# Samba PDC

## trvll

É o seguinte, segui todos os passos do howto

http://gentoo-wiki.com/HOWTO_Implement_Samba_as_your_PDC porém o server

não foi encontrado pela maquina windows. Reformulei o smb.conf fazendo

algumas alterações e agora quando tento adicionar a máquina windows (XP) no

dominio ele pede um username e uma senha. Entro com a senha de root e

sua respectiva senha então uma mensagem de erro é retornada informando

que o nome de rede especificado não é válido. Se tento entrar com um

outro usuário, cadastardo tanto no sistema qaunto no samba, o mesmo erro

ocorre.

Alguem já viu algo parecido?
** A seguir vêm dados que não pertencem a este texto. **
(** The mapping returned by [get_ir_kpoints_mapping] always has one entry
    per k-point, and the only error of either function is the
    extension's. [get_ir_kpoints] returns a subsequence of the k-points,
    in their order, which starts with the first k-point: the first one is
    always kept, as no index has been recorded yet. *)
Theorem ir_kpoints_mapping_length {Sp : Type}
  (spg_ir_kpoints : list Z -> list vec -> mat3 -> list vec -> list nat -> Z -> R -> option (nat -> Z))
  (s : Finder.session Sp) (kpoints : list vec) (is_time_reversal : bool) :
  (forall m, Finder.get_ir_kpoints_mapping Sp spg_ir_kpoints s kpoints is_time_reversal = Ok m ->
             List.length m = List.length kpoints)
  /\ (forall e, Finder.get_ir_kpoints_mapping Sp spg_ir_kpoints s kpoints is_time_reversal = Err e ->
                e = OracleError)
  /\ (forall e, Finder.get_ir_kpoints Sp spg_ir_kpoints s kpoints is_time_reversal = Err e ->
                e = OracleError)
  /\ (forall irr, Finder.get_ir_kpoints Sp spg_ir_kpoints s kpoints is_time_reversal = Ok irr ->
        (exists sel, List.length sel = List.length kpoints
                     /\ irr = map snd (filter fst (combine sel kpoints)))
        /\ (forall k0 rest, kpoints = k0 :: rest -> exists irr', irr = k0 :: irr')).
Proof.
  split; [exact (mapping_length spg_ir_kpoints s kpoints is_time_reversal)|].
  split.
  { unfold Finder.get_ir_kpoints_mapping. destruct (spg_ir_kpoints _ _ _ _ _ _ _); [discriminate|].
    intros e E. injection E as <-. reflexivity. }
  unfold Finder.get_ir_kpoints, Finder.ir_kpoints_loop.
  destruct (Finder.get_ir_kpoints_mapping Sp spg_ir_kpoints s kpoints is_time_reversal)
    as [mapping|e0] eqn:Em; cbn [bind].
  2:{ split; [|discriminate]. intros e E. injection E as <-.
      unfold Finder.get_ir_kpoints_mapping in Em.
      destruct (spg_ir_kpoints _ _ _ _ _ _ _); [discriminate|]. injection Em as <-. reflexivity. }
  pose proof (mapping_length spg_ir_kpoints s kpoints is_time_reversal mapping Em) as Hlen.
  change (fun '(irr_kpts, n) '(i, kpts) =>
    let* m := Py.index mapping (Z.of_nat i) in
    if negb (Py.mem m n)
    then Ok (irr_kpts ++ [kpts], n ++ [Z.of_nat i])
    else Ok (irr_kpts, n)) with (ir_body mapping).
  assert (Hl : (0 + List.length kpoints <= List.length mapping)%nat) by lia.
  destruct (ir_loop_ok mapping kpoints 0 [] [] Hl) as [sel [n' [Hs E]]].
  rewrite E. cbn [bind fst app].
  split; [discriminate|].
  intros irr Hirr. injection Hirr as <-. split; [exists sel; split; [exact Hs|reflexivity]|].
  intros k0 rest ->.
  cbn [List.length seq combine for_each ir_body] in E.
  rewrite py_index_nth in E by (cbn [List.length] in Hl; lia). cbn [bind Py.mem existsb negb] in E.
  destruct (ir_loop_ok mapping rest 1 [k0] [0%Z]) as [sel' [n'' [_ E']]];
    [cbn [List.length] in Hl; lia|].
  change (Z.of_nat 0) with 0%Z in E. cbn [app] in E.
  rewrite E' in E. injection E as E _. rewrite <- E. exists (map snd (filter fst (combine sel' rest))).
  reflexivity.
Qed.
(** * Plant chat client: durable cache, request hooks and conversation handlers

    A shallow embedding of
      - [frontend/src/cacheService.js]  (module [CacheService]),
      - the hooks [useClassification] / [useQA] of the hooks file
        (module [Hooks]),
      - the event handlers of [frontend/src/PlantChatbot.js]
        (module [Chatbot]),
    together with the properties the specification states about them.

    Conventions.
      - JavaScript strings are modelled as [string] (byte strings holding the
        UTF-8 encoding); epoch milliseconds and other integers as [Z].
      - [Date.now()] is an input of every operation that reads the clock.
      - Asynchronous functions are programs of a small free monad ([prog]):
        synchronous effects are performed on the spot, an [await] suspends the
        program until the environment resumes it with the awaited answer. *)

From Stdlib Require Import ZArith String Ascii List Bool Lia.
From Stdlib Require DecimalString HexadecimalString.
From stdpp Require Import gmap strings list fin_maps.

Open Scope string_scope.
Open Scope list_scope.
Open Scope Z_scope.

Infix "+++" := String.append (at level 60, right associativity).

(* ===================================================================== *)
(** ** JavaScript values and string helpers                               *)
(* ===================================================================== *)

Module Js.

(** JSON-like values, plus [undefined].  A number is carried as its
    canonical rendering ([Number.prototype.toString]); no arithmetic is
    done on the numbers of a payload. *)
#[local] Unset Elimination Schemes.
Inductive jsval : Type :=
| JUndefined
| JNull
| JBool (b : bool)
| JNum (repr : string)
| JStr (s : string)
| JArr (xs : list jsval)
| JObj (fields : list (string * jsval)).
#[local] Set Elimination Schemes.

(** ToBoolean. *)
Definition truthy (v : jsval) : bool :=
  match v with
  | JUndefined | JNull => false
  | JBool b => b
  | JNum repr => negb (String.eqb repr "0" || String.eqb repr "NaN")
  | JStr s => negb (String.eqb s "")
  | JArr _ | JObj _ => true
  end.

(** [a || b]. *)
Definition or_else (a b : jsval) : jsval := if truthy a then a else b.

(** [Array.isArray]. *)
Definition isArray (v : jsval) : bool :=
  match v with JArr _ => true | _ => false end.

(** Own-property lookup in a parsed JSON object ([obj.name]). *)
Fixpoint prop (name : string) (fields : list (string * jsval)) : jsval :=
  match fields with
  | [] => JUndefined
  | (k, v) :: rest => if String.eqb k name then v else prop name rest
  end.

(** ToString, as the [Error] constructor and template literals apply it. *)
Fixpoint toString (v : jsval) : string :=
  match v with
  | JUndefined => "undefined"
  | JNull => "null"
  | JBool true => "true"
  | JBool false => "false"
  | JNum repr => repr
  | JStr s => s
  | JArr xs =>
      (fix join (l : list jsval) : string :=
         match l with
         | [] => ""
         | x :: rest =>
             (match x with JUndefined | JNull => "" | _ => toString x end)
             +++ (match rest with [] => "" | _ => "," +++ join rest end)
         end) xs
  | JObj _ => "[object Object]"
  end.

(** Truthiness of a nullable string ([null], or a string). *)
Definition truthy_str (o : option string) : bool :=
  match o with
  | None => false
  | Some s => negb (String.eqb s "")
  end.

(** Decimal rendering of an integer, as in a template literal. *)
Definition decimal (z : Z) : string :=
  DecimalString.NilZero.string_of_int (Z.to_int z).

(** [n.toString(16)] for an integer. *)
Definition hex (z : Z) : string :=
  HexadecimalString.NilZero.string_of_int (Z.to_hex_int z).

(** ToInt32: wrap to the signed 32-bit range. *)
Definition to_int32 (z : Z) : Z :=
  let m := z mod 2 ^ 32 in
  if m <? 2 ^ 31 then m else m - 2 ^ 32.

Definition map_ascii (f : ascii -> ascii) : string -> string :=
  fix go (s : string) : string :=
    match s with
    | EmptyString => EmptyString
    | String c rest => String (f c) (go rest)
    end.

Definition upper_ascii (c : ascii) : ascii :=
  let n := N_of_ascii c in
  if ((97 <=? n) && (n <=? 122))%N then ascii_of_N (n - 32) else c.

Definition lower_ascii (c : ascii) : ascii :=
  let n := N_of_ascii c in
  if ((65 <=? n) && (n <=? 90))%N then ascii_of_N (n + 32) else c.

(** [toUpperCase] / [toLowerCase] on the ASCII letters.  Every name the
    cache is called with is ASCII; and no non-ASCII character has a
    lower-case form made of the letters r, e, s, t, so the comparison of
    [toLowerCase] with the reset word is decided exactly. *)
Definition toUpperCase : string -> string := map_ascii upper_ascii.
Definition toLowerCase : string -> string := map_ascii lower_ascii.
Lemma read_round_after (r : Round) (current : Z) (rd : Reader) :
  read_round callback r current rd = after_round r current rd.
Proof.
  unfold read_round, after_round. destruct (running r); cbn [negb]; [|reflexivity].
  unfold seq at 1, gets at 1.
  destruct (connected (client rd)); cbn [negb].
  - unfold seq. rewrite receive_after. reflexivity.
  - unfold connect. destruct (connect_ok r).
    + unfold seq at 1. unfold seq at 1, on_client at 1, modify at 1.
      unfold seq at 1, emit at 1, modify at 1. unfold ret at 1.
      unfold seq at 1, gets at 1. unfold seq at 1.
      rewrite receive_after. reflexivity.
    + unfold seq at 1. unfold seq at 1, on_client at 1, modify at 1.
      unfold ret at 1. unfold seq at 1. unfold time_sleep.
      destruct (current <? 0)%Z; [reflexivity|].
      reflexivity.
Qed.

End RoundFacts.

(** [frame] is [split] at the newlines: all parts but the last are the
    lines, the last is the tail. *)
Lemma frame_split (s : string) :
  Str.split "010" s = fst (frame s) ++ [snd (frame s)].
Proof.
  induction s as [|c s IH]; [reflexivity|].
  cbn [Str.split frame]. rewrite IH. destruct (frame s) as [lines tail].
  cbn [fst snd]. destruct (Ascii.eqb c "010"); [reflexivity|].
  destruct lines; reflexivity.
Qed.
Tem alguma dica pra me ajudar?

Obrigado

----------

## thiagonunes

Cara, eu nunca mexi com samba, mas posso te dar a dica de perguntares na lista de usuáros brasileiros de gentoo, lá eles podem te atender mais rapidamente. É só mandar um mail pra "gentoo-user-br+subscribe@gentoo.org".

----------

## shotcult

posta seu smb.conf ai

----------

## trvll

 *Quote:*   

> posta seu smb.conf ai

 

Ai vai

#

#======================= Global Settings =======================

#

[global]

# Nome netbios da maquina

    netbios name = NOME 

# Dominio ou Grupo de trabalho

    workgroup = DOMINIO

# Conta Convidado

    guest account = no

# Identificacao para navegacao nas maquinas da rede

    browseable = yes

# String de identificacao do servidor

    server string = MAQUINA ( Samba Gnu/Linux )
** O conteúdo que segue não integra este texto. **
(** * Wash-trading / bot / holder risk analysis: a shallow embedding

  The development follows the Python sources of the analysis pipeline:

  - [srs/data_fetcher.py]              ([Module DataFetcher])
  - [analysis/wash_trading_detector.py] ([Module WashTradingDetector])
  - [analysis/bot_detector.py]          ([Module BotDetector])
  - [srs/holder_analyzer.py]            ([Module HolderAnalyzer])
  - [srs/full_risk_score_analysis.py]   ([Module RiskScoreAnalyzer])

  Conventions.  Python floats are embedded as rationals [Q]; a NaN or a
  missing cell is [None].  [Module Binary64] repeats the Gini
  coefficient in IEEE 754 double precision, where rounding shows.
  Pandas timestamps are integers (nanoseconds).
  A DataFrame is the list of its rows, in row order.  Wallet addresses
  are strings and are compared as Python compares [str] values. *)

From Stdlib Require Import ZArith QArith Qminmax Qabs List String Ascii Bool Lia
Permutation Sorted Lqa.
From Stdlib Require OrderedTypeEx.
From Stdlib Require Floats.PrimFloat.
From stdpp Require Import gmap strings.

Close Scope Q_scope.
#[local] Set Warnings "-clear-no-such-hyp".
#[local] Set Warnings "-inexact-float".
Local Open Scope string_scope.
Local Open Scope list_scope.
Import ListNotations.

(** ** Pandas-style helpers shared by all components *)
Module Frame.

Section Sorting.
Context {A : Type} (leb : A -> A -> bool).

  (** Insertion in front of the first row that is not smaller: rows with
      equal keys keep their relative order. *)
Fixpoint insert_row (x : A) (l : list A) : list A :=
    match l with
    | [] => [x]
    | y :: l' => if leb x y then x :: y :: l' else y :: insert_row x l'
    end.

  (** [df.sort_values(key)], ascending for the order [leb]. *)
Fixpoint sort_values (l : list A) : list A :=
    match l with
    | [] => []
    | x :: l' => insert_row x (sort_values l')
    end.
End Sorting.

(** The order relation decided by a comparison function. *)
Definition in_order {A : Type} (leb : A -> A -> bool) (a b : A) : Prop :=
  leb a b = true.

Section Grouping.
Context {A K : Type} (cmp : K -> K -> comparison) (key : A -> K).

Fixpoint insert_key (k : K) (ks : list K) : list K :=
    match ks with
    | [] => [k]
    | k' :: ks' =>
        match cmp k k' with
        | Eq => ks
        | Lt => k :: ks
        | Gt => k' :: insert_key k ks'
        end
    end.

  (** The distinct keys of a column, in increasing order. *)
Definition unique_keys (rows : list A) : list K :=
    fold_right insert_key [] (map key rows).

Definition key_is (k : K) (r : A) : bool :=
    match cmp (key r) k with Eq => true | _ => false end.

  (** [df.groupby(key)]: one group per distinct key, groups in key order,
      each group holding its rows in their original order. *)
Definition groupby (rows : list A) : list (K * list A) :=
    map (fun k => (k, List.filter (key_is k) rows)) (unique_keys rows).
End Grouping.

(** Order of Python tuples of two strings. *)
Definition pair_compare (p q : string * string) : comparison :=
  match String.compare (fst p) (fst q) with
  | Eq => String.compare (snd p) (snd q)
  | c => c
  end.

(** [Series.sum()]: missing cells are skipped. *)
Definition sum_skipna (l : list (option Q)) : Q :=
  fold_right (fun o acc => match o with Some v => Qplus v acc | None => acc end)
             (0%Q) l.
# Redes permitidas para acesso ao serviço netbios/

    hosts allow = 192.168.10.0 127.

# Interfaces permitidas para conexao

    interfaces = eth0, lo

# Habilitacao dos broadcasts para o netbios, necessario para

# ligacao dos pdcs de varios dominios

;    remote announce = [10.0.0.135]

# Habilitar apenas paras interfaces identificadas anteriormente

# pelo "interfaces" e "remote announce"

    bind interfaces only = yes

# Forçar porta para o netbios

    smb ports = 139

# Ordem de resolução de nomes

    name resolve order = wins lmhosts bcast host

# Habilitar o samba como time server da rede windows

    time server = yes

# Nivel de execucao do netbios

    os level = 65

# Definicao para servidor PDC

    domain logons = yes

# Master browser da rede (modo forçado)

    preferred master = yes

# Servidor principal do dominio

    domain master = yes

# UIDS e GIDS para o mapa de usuarios

    idmap uid = 15000-20000

    idmap gid = 15000-20000

# Listar usuarios e grupos pelo winbind

    winbind enum users = yes

    winbind enum groups = yes

# Caracter para separacao durante pesquisa

    winbind separator = /

# Definicao para o winbind para usar o mesmo

# nome do dns, ou o nome do netbios (default no)

    winbind use default domain = no

# Definicao para master na rede local

    local master = yes

# Nivel de tratamento da execucao de emulacao

# do servidor (user, share, domain)

    security = user

# Permitir ao cliente listagem de conteudo para

# ingressao no dominio (usar yes)

    guest ok = yes

#Localização do arquivo smbpasswd

    smb passwd file = /var/lib/samba/private/smbpasswd

# Senhas criptografadas

    encrypt passwords = true

# Definindo como servidor de arquivos de logon

    domain logons = yes

# Esconder arquivos ocultos do windows (.file)

    hide dot files = yes

# Configuracoes para logon

# opcao L = HOST

# opcao U = Usuario

# opcao N = Nome Netbios

    logon home = \\%L\%U

    logon path = \\%N\profiles\%U

    logon drive = H:

#    logon script = logon.cmd

    password server = Server 

    preserve case = no

    short preserve case = no

    default case = lower

    case sensitive = no

# Servidor WINS

# esta opcao so pode ser usada em uma maquina na rede

    wins support = yes

# Opcao para repassar o wins para outro servidor

    wins proxy = no

# LDAP SSL

# Nao estamos usando ldap ;p

    ldap ssl = no

# Opcoes para o socket

    socket options = TCP_NODELAY SO_SNDBUF=8192 SO_RCVBUF=8192

# Script para adicionar usuarios pelo windows

    add user script = /usr/sbin/useradd -d /dev/null -g 100 - /bin/false -M %u

# Configurações para impressora

	load printers = yes

	printcap name = CUPS

	printing = CUPS

# Codificação de Caracteres

        unix charset = ISO8859-1

[printers]

	comment = Impressoras

	printable = yes

	path = /var/spool/samba

	browseable = no

	guest ok = yes

	public = yes

	read only = yes

	writable = no

	create mask = 0700

	use client driver = yes

# Host onde roda o netbios (localhost)

;[IPC$]

# Definicao de politica administrativa

# neste caso, a administracao é apenas local

;[ADMIN$]

# Compartilhamento usado para logon dos usuarios

[netlogon]

    comment = netlogon path

    path = /var/lib/samba/netlogon

    guest ok = yes

    locking = no

# Compartilhamento para guardar os arquivos de profiles

[profiles]

    comment = roaming profiles folder

    path = /var/lib/samba/profiles

    read only = no

    profile acls = yes

# Compartilhamento para os homes dos usuarios

[homeserver]

    comment = Meus Documentos

    path = /home/

    read only = no

# Compartilhamento

;[Publico]

;    comment = Compartilhamento publico

;    path = /publico

;    read only = no 

;    browseable = yes

;    public = yes

;    write list = @staff

# com a configuracao abaixo, vai forçar que o que tiver neste diretorio

# seja pertencente do usuario e grupo smbpublico com mask 777

# desta maneira todos podem apagar,editar,criar arquivos e diretorios

;    force group = smbpublico

;    force user = smbpublico

;    force create mask = 0777

;    force create mode = 0777

----------